··· SOURCE MATERIAL ···
(** The [for ... in] loop with its [hasOwnProperty] test: of the keys
    visited, those of [own] are copied. *)
Definition addModules (moreModules : jsval) (st : state) : state :=
  match moreModules with
  | VModules m =>
      set_modules (λ ms, filter (λ kv, is_Some (own m !! kv.1)) (own m ∪ inherited m) ∪ ms) st
  | _ => st
  end.

(** [while(resolves.length) resolves.shift()();] *)
Fixpoint drain (resolves : list nat) (st : state) : state :=
  match resolves with
  | [] => st
  | p :: rest => drain rest (resolve p st)
  end.

Inductive outcome := Returned | Threw.

(** [webpackJsonpCallback(data)]. [data[0].length] throws when [data[0]]
    is [undefined] and the loop does not run when [data[0]] is no array;
    calling a truthy [data[3]] that is no function throws as well.
    [parentJsonpFunction] is the original [push] of the array
    [window["webpackJsonp"]]. *)
Definition webpackJsonpCallback (data : list jsval) (st : state) : state * outcome :=
  let chunkIds := nth 0 data VUndefined in
  let moreModules := nth 1 data VUndefined in
  let runtime := nth 3 data VUndefined in
  match chunkIds with
  | VUndefined => (st, Threw)
  | _ =>
      let ids := match chunkIds with VIds ids => ids | _ => [] end in
      let '(st, resolves) := flagChunks ids [] st in
      let st := addModules moreModules st in
      let after_runtime :=
        if truthy runtime then
          match runtime with
          | VFunc f => (emit (CallRuntime f) st, Returned)
          | _ => (st, Threw)
          end
        else (st, Returned) in
      match after_runtime with
      | (st, Threw) => (st, Threw)
      | (st, Returned) =>
          let st := emit (ParentPush data) (set_jsonpArray (λ a, a ++ [data]) st) in
          (drain resolves st, Returned)
      end
  end.

(** ** The host: what can happen to the runtime *)

Inductive event :=
  | Request (chunkId : N)          (* a call of [__webpack_require__.e] *)
  | ScriptLoad (s : nat)           (* the [load] event of a script *)
  | ScriptError (s : nat)          (* the [error] event of a script *)
  | TimerFire (s : nat)            (* the timer of a script is run *)
  | JsonpPush (data : list jsval)  (* a chunk file calls [webpackJsonp.push] *)
  | Elapse (d : N).                (* time passes *)

(** One event; the second component is the array of promises handed to the
    requester, for a [Request]. *)
Definition step (st : state) (ev : event) : state * list nat :=
  match ev with
  | Request c => requireEnsure c st
  | ScriptLoad s =>
      match scripts st !! s with
      | Some sc => if handlers sc then (onScriptComplete s (DomEvent "load" (src sc)) st, [])
                   else (st, [])
      | None => (st, [])
      end
  | ScriptError s =>
      match scripts st !! s with
      | Some sc => if handlers sc then (onScriptComplete s (DomEvent "error" (src sc)) st, [])
                   else (st, [])
      | None => (st, [])
      end
  | TimerFire s =>
      match scripts st !! s with
      | Some sc => if timer sc && (deadline sc <=? now st)%N
                   then (onScriptComplete s (DomEvent "timeout" (src sc)) st, [])
                   else (st, [])
      | None => (st, [])
      end
  | JsonpPush data => ((webpackJsonpCallback data st).1, [])
  | Elapse d => (set_now (λ t, (t + d)%N) st, [])
  end.

(** A run; the answers to the events are collected in order. *)
Fixpoint exec (st : state) (evs : list event) : state * list (list nat) :=
  match evs with
  | [] => (st, [])
  | ev :: rest =>
      let '(st1, out) := step st ev in
      let '(st2, outs) := exec st1 rest in
      (st2, out :: outs)
  end.

Definition run (st : state) (evs : list event) : state := (exec st evs).1.

(** The number of scripts appended for a chunk: the underlying fetches. *)
Definition fetches (c : N) (st : state) : nat :=
  length (filter (λ c', c' = c) (chunk <$> scripts st)).

(** A script whose [onScriptComplete] has not run yet. *)
Definition armed (sc : script) : bool := handlers sc || timer sc.

(** Every [Request c] of a run was answered with [ans]. *)
Definition answered (c : N) (evs : list event) (outs : list (list nat)) (ans : list nat) : Prop :=
  ∀ i, evs !! i = Some (Request c) → outs !! i = Some ans.
(* ===== verification/Logging.v ===== *)
(** * Structured logging ([packages/observability/logging.py])

    The formatter, the configuration of the root logger and [log_event].  The
    values of the fields are JSON values ([default=str] is not reached on
    them); field names are Python identifiers, so [str.lower] is the mapping of
    the ASCII letters. *)
From Stdlib Require Import Ascii ZArith Lia.
From stdpp Require Import base gmap strings list.
From S2P Require Import Prelude Frames PyFloat Json JsonLaws.

(** [_REDACT_KEYS]. *)
Definition _REDACT_KEYS : list string :=
  ["token"; "api_key"; "authorization"; "password"; "secret"; "payload"].

Definition lower_char (c : ascii) : ascii :=
  if (65 <=? ord c) && (ord c <=? 90) then chr (ord c + 32) else c.

(** [k.lower()]. *)
Fixpoint lower (s : string) : string :=
  match s with
  | EmptyString => ""
  | String c s' => String (lower_char c) (lower s')
  end.

Definition redacted (k : string) : bool := existsb (String.eqb (lower k)) _REDACT_KEYS.
Arguments redacted : simpl never.

Record LogRecord := mkRecord {
  created : Z;
  levelname : string;
  logger_name : string;
  message : string;
  fields : option json_object
}.

Definition base_fields (r : LogRecord) : json_object :=
  [("timestamp", JStr (utc_timestamp (created r))); ("level", JStr (levelname r));
   ("logger", JStr (logger_name r)); ("message", JStr (message r))].

(** [for k, v in extra.items(): if k.lower() in _REDACT_KEYS: continue; base[k] = v] *)
Fixpoint add_fields (extra base : json_object) : json_object :=
  match extra with
  | [] => base
  | (k, v) :: extra' =>
      if redacted k then add_fields extra' base
      else add_fields extra' (dict_set k v base)
  end.

(** The dict [format] builds, and its text. *)
Definition log_object (r : LogRecord) : json_object :=
  match fields r with
  | None | Some [] => base_fields r
  | Some extra => add_fields extra (base_fields r)
  end.

Definition format {Jt : JsonText} (r : LogRecord) : string :=
  json_dumps (JObj (log_object r)).

(** ** The root logger *)

(** The level and the handlers, each with the formatter above, and what they
    wrote on [sys.stdout]. *)
Record LogState := mkLogState {
  root_level : Z;
  handlers : nat;
  stdout : list string
}.

Definition DEBUG : Z := 10.
Definition INFO : Z := 20.
Definition WARNING : Z := 30.
Definition ERROR_LEVEL : Z := 40.

(** [logging.getLevelName]. *)
Definition level_name (level : Z) : string :=
  if level =? DEBUG then "DEBUG" else if level =? INFO then "INFO"
  else if level =? WARNING then "WARNING" else if level =? ERROR_LEVEL then "ERROR"
  else if level =? 50 then "CRITICAL" else "Level " +:+ py_str level.

(** [configure_logging(level)]: [root.handlers = [handler]]. *)
Definition configure_logging (level : Z) (s : LogState) : LogState :=
  mkLogState level 1 (stdout s).

Section Log.
Context {Jt : JsonText}.

(** [logger.log(level, event, extra={"fields": {"event": event, **fields}})],
    on a logger whose own level is not set: the root's level decides, and every
    handler writes the line. *)
Definition log_event (name : string) (level : Z) (event : string) (fields : json_object)
    (t : Z) (s : LogState) : LogState :=
  if level <? root_level s then s
  else
    let r := mkRecord t (level_name level) name event
               (Some (dict_of (("event", JStr event) :: fields))) in
    mkLogState (root_level s) (handlers s) (stdout s ++ repeat (format r) (handlers s)).

End Log.

(** ** Properties *)

Lemma obj_get_dict_set (k k' : string) (v : json) (d : json_object) :
  obj_get k' (dict_set k v d) = if String.eqb k' k then Some v else obj_get k' d.
Proof.
  induction d as [|[k0 v0] d IH]; cbn; [done|].
  destruct (String.eqb_spec k k0) as [<-|Hk]; cbn; [by destruct (String.eqb k' k)|].
  destruct (String.eqb_spec k' k0) as [->|]; [|done].
  by destruct (String.eqb_spec k0 k) as [->|].
Qed.

Lemma obj_get_add_fields (extra base : json_object) (k : string) :
  NoDup (map fst extra) ->
  obj_get k (add_fields extra base) =
  if redacted k then obj_get k base
  else match obj_get k extra with Some v => Some v | None => obj_get k base end.
Proof.
  revert base. induction extra as [|[k0 v0] extra IH]; intros base Hnd;
    [by cbn [add_fields obj_get]; destruct (redacted k)|].
  cbn [map fst] in Hnd. apply NoDup_cons in Hnd as [Hk0 Hnd]. cbn [add_fields obj_get].
  assert (obj_get k0 extra = None) as Hn.
  { clear -Hk0. induction extra as [|[k v] extra IH]; cbn in *; [done|].
    rewrite not_elem_of_cons in Hk0. destruct (String.eqb_spec k0 k); [tauto|]. tauto. }
  destruct (redacted k0) eqn:E0; rewrite IH by done; destruct (redacted k) eqn:E.
  - done.
  - destruct (String.eqb_spec k k0) as [->|]; [congruence|done].
  - rewrite obj_get_dict_set. destruct (String.eqb_spec k k0) as [->|]; [congruence|done].
  - rewrite obj_get_dict_set. destruct (String.eqb_spec k k0) as [->|]; [by rewrite Hn|done].
Qed.

(** A dict updated key by key keeps the properties [json_ok] asks for. *)
Definition object_ok (d : json_object) : bool := json_ok (JObj d).
Arguments object_ok : simpl never.

Lemma dict_set_keys (k k' : string) (v : json) (d : json_object) :
  k' ∈ map fst (dict_set k v d) <-> k' = k \/ k' ∈ map fst d.
Proof.
  induction d as [|[k0 v0] d IH]; cbn; [rewrite elem_of_cons; naive_solver|].
  destruct (String.eqb_spec k k0) as [->|]; cbn; rewrite !elem_of_cons; [naive_solver|].
  rewrite IH. tauto.
Qed.

Lemma dict_set_ok (k : string) (v : json) (d : json_object) :
  is_text k = true -> json_ok v = true -> object_ok d = true -> object_ok (dict_set k v d) = true.
Proof.
  intros Hk Hv. unfold object_ok. cbn [json_ok]. rewrite !andb_true_iff, !bool_decide_eq_true.
  intros [Hd Hnd]. split.
  - clear Hnd. induction d as [|[k0 v0] d IH]; cbn in *; [by rewrite Hk, Hv|].
    apply andb_true_iff in Hd as [H0 Hd]. destruct (String.eqb k k0); cbn.
    + by rewrite Hk, Hv.
    + rewrite H0. by apply IH.
  - clear Hd. induction d as [|[k0 v0] d IH]; cbn in *; [by constructor; [set_solver|constructor]|].
    apply NoDup_cons in Hnd as [H0 Hnd]. destruct (String.eqb_spec k k0) as [->|]; cbn.
    + by constructor.
    + constructor; [|by apply IH]. rewrite dict_set_keys. naive_solver.
Qed.

Lemma add_fields_ok (extra base : json_object) :
  forallb (fun kv => is_text kv.1 && json_ok kv.2) extra = true ->
  object_ok base = true -> object_ok (add_fields extra base) = true.
Proof.
  revert base. induction extra as [|[k v] extra IH]; intros base He Hb; cbn in *; [done|].
  apply andb_true_iff in He as [[Hk Hv]%andb_true_iff He].
  destruct (redacted k); apply IH; try done. by apply dict_set_ok.
Qed.

Lemma redacted_base (k : string) (r : LogRecord) :
  redacted k = true -> obj_get k (base_fields r) = None.
Proof.
  intros H. unfold base_fields, obj_get.
  repeat (match goal with |- context [String.eqb k ?n] =>
    destruct (String.eqb_spec k n) as [->|]; [discriminate H|] end). done.
Qed.

(** C37.  Redaction: once configured, an event at an enabled level writes one
    line on standard output, however often logging was configured; the line
    reads back as the JSON object [format] built, that object has no key that
    is secret in any letter case, it holds every other field with the value
    given and the event name, and an event below the level writes nothing. *)
Theorem log_event_redacts (name event : string) (level rl t : Z) (fs : json_object) (s : LogState)
    (n : nat) :
  object_ok (("event", JStr event) :: fs) = true ->
  is_text name = true -> is_text (level_name level) = true -> is_text (utc_timestamp t) = true ->
  let s1 := Nat.iter (S n) (configure_logging rl) s in
  let s2 := log_event (Jt := python_json) name level event fs t s1 in
  (level < rl -> s2 = s1) /\
  (rl <= level -> exists line obj,
     stdout s2 = stdout s ++ [line] /\ loads line = Some (JObj obj) /\
     (forall k, redacted k = true -> obj_get k obj = None) /\
     (forall k v, obj_get k (("event", JStr event) :: fs) = Some v -> redacted k = false ->
        obj_get k obj = Some v)).
Proof.
  intros Hok Hname Hlevel Ht s1 s2.
  assert (root_level s1 = rl /\ handlers s1 = 1%nat /\ stdout s1 = stdout s) as (Hr & Hh & Ho).
  { subst s1. cbn [Nat.iter]. split_and!; [done..|]. clear.
    induction n as [|n IH]; [done|]. cbn in *. exact IH. }
  unfold object_ok in Hok. pose proof Hok as Hok'. cbn [json_ok] in Hok'.
  apply andb_true_iff in Hok' as [Hfs Hnd%bool_decide_eq_true].
  subst s2. unfold log_event. rewrite Hr, Hh, Ho, (dict_of_nodup _ Hnd).
  destruct (Z.ltb_spec level rl); (split; [by intros ?; lia || done|]); [lia|].
  intros _. set (r := mkRecord _ _ _ _ _). exists (dumps (JObj (log_object r))), (log_object r).
  split; [done|].
  assert (object_ok (log_object r) = true) as Hlog.
  { apply add_fields_ok; [exact Hfs|]. unfold object_ok, base_fields. cbn [json_ok forallb fst snd].
    cbn [created levelname logger_name message r]. rewrite Hname, Hlevel, Ht.
    cbn [forallb] in Hfs. cbn [fst snd json_ok] in Hfs.
    apply andb_true_iff in Hfs as [[_ He]%andb_true_iff _]. by rewrite He. }
  split; [by apply loads_dumps|]. split; intros k.
  - intros Hk. unfold log_object, r. cbn [fields]. rewrite obj_get_add_fields by done.
    rewrite Hk. by apply redacted_base.
  - intros v Hv Hk. unfold log_object, r. cbn [fields]. rewrite obj_get_add_fields by done.
    by rewrite Hk, Hv.
Qed.

Definition quiet : LogState := mkLogState WARNING 0 [].

Lemma log_event_redacts_witness :
  let fs := [("node_id", JStr "n1"); ("Token", JStr "relay_x")] in
  exists line obj,
    stdout (log_event (Jt := python_json) "relay.gateway" INFO "gateway_started" fs 1000
              (configure_logging INFO quiet)) = [line] /\
    loads line = Some (JObj obj) /\ obj_get "Token" obj = None /\
    obj_get "node_id" obj = Some (JStr "n1").
Proof.
  destruct (log_event_redacts "relay.gateway" "gateway_started" INFO INFO 1000
              [("node_id", JStr "n1"); ("Token", JStr "relay_x")] quiet 0
              ltac:(vm_compute; reflexivity) ltac:(vm_compute; reflexivity)
              ltac:(vm_compute; reflexivity) ltac:(vm_compute; reflexivity)) as [_ H].
  destruct (H (Z.le_refl _)) as (line & obj & H1 & H2 & H3 & H4).
  exists line, obj. split; [exact H1|]. split; [exact H2|].
  split; [exact (H3 "Token" eq_refl)|exact (H4 "node_id" _ eq_refl eq_refl)].
Defined.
···
EXERCISE PROMPT: Write out exactly the lines that fall from the line with "requireEnsure c st" to the line with "The formatter, the" in the records above, keeping both ends.

WRITTEN ANSWER:
  | Request c => requireEnsure c st
  | ScriptLoad s =>
      match scripts st !! s with
      | Some sc => if handlers sc then (onScriptComplete s (DomEvent "load" (src sc)) st, [])
                   else (st, [])
      | None => (st, [])
      end
  | ScriptError s =>
      match scripts st !! s with
      | Some sc => if handlers sc then (onScriptComplete s (DomEvent "error" (src sc)) st, [])
                   else (st, [])
      | None => (st, [])
      end
  | TimerFire s =>
      match scripts st !! s with
      | Some sc => if timer sc && (deadline sc <=? now st)%N
                   then (onScriptComplete s (DomEvent "timeout" (src sc)) st, [])
                   else (st, [])
      | None => (st, [])
      end
  | JsonpPush data => ((webpackJsonpCallback data st).1, [])
  | Elapse d => (set_now (λ t, (t + d)%N) st, [])
  end.

(** A run; the answers to the events are collected in order. *)
Fixpoint exec (st : state) (evs : list event) : state * list (list nat) :=
  match evs with
  | [] => (st, [])
  | ev :: rest =>
      let '(st1, out) := step st ev in
      let '(st2, outs) := exec st1 rest in
      (st2, out :: outs)
  end.

Definition run (st : state) (evs : list event) : state := (exec st evs).1.

(** The number of scripts appended for a chunk: the underlying fetches. *)
Definition fetches (c : N) (st : state) : nat :=
  length (filter (λ c', c' = c) (chunk <$> scripts st)).

(** A script whose [onScriptComplete] has not run yet. *)
Definition armed (sc : script) : bool := handlers sc || timer sc.

(** Every [Request c] of a run was answered with [ans]. *)
Definition answered (c : N) (evs : list event) (outs : list (list nat)) (ans : list nat) : Prop :=
  ∀ i, evs !! i = Some (Request c) → outs !! i = Some ans.
(* ===== verification/Logging.v ===== *)
(** * Structured logging ([packages/observability/logging.py])

    The formatter, the configuration of the root logger and [log_event].  The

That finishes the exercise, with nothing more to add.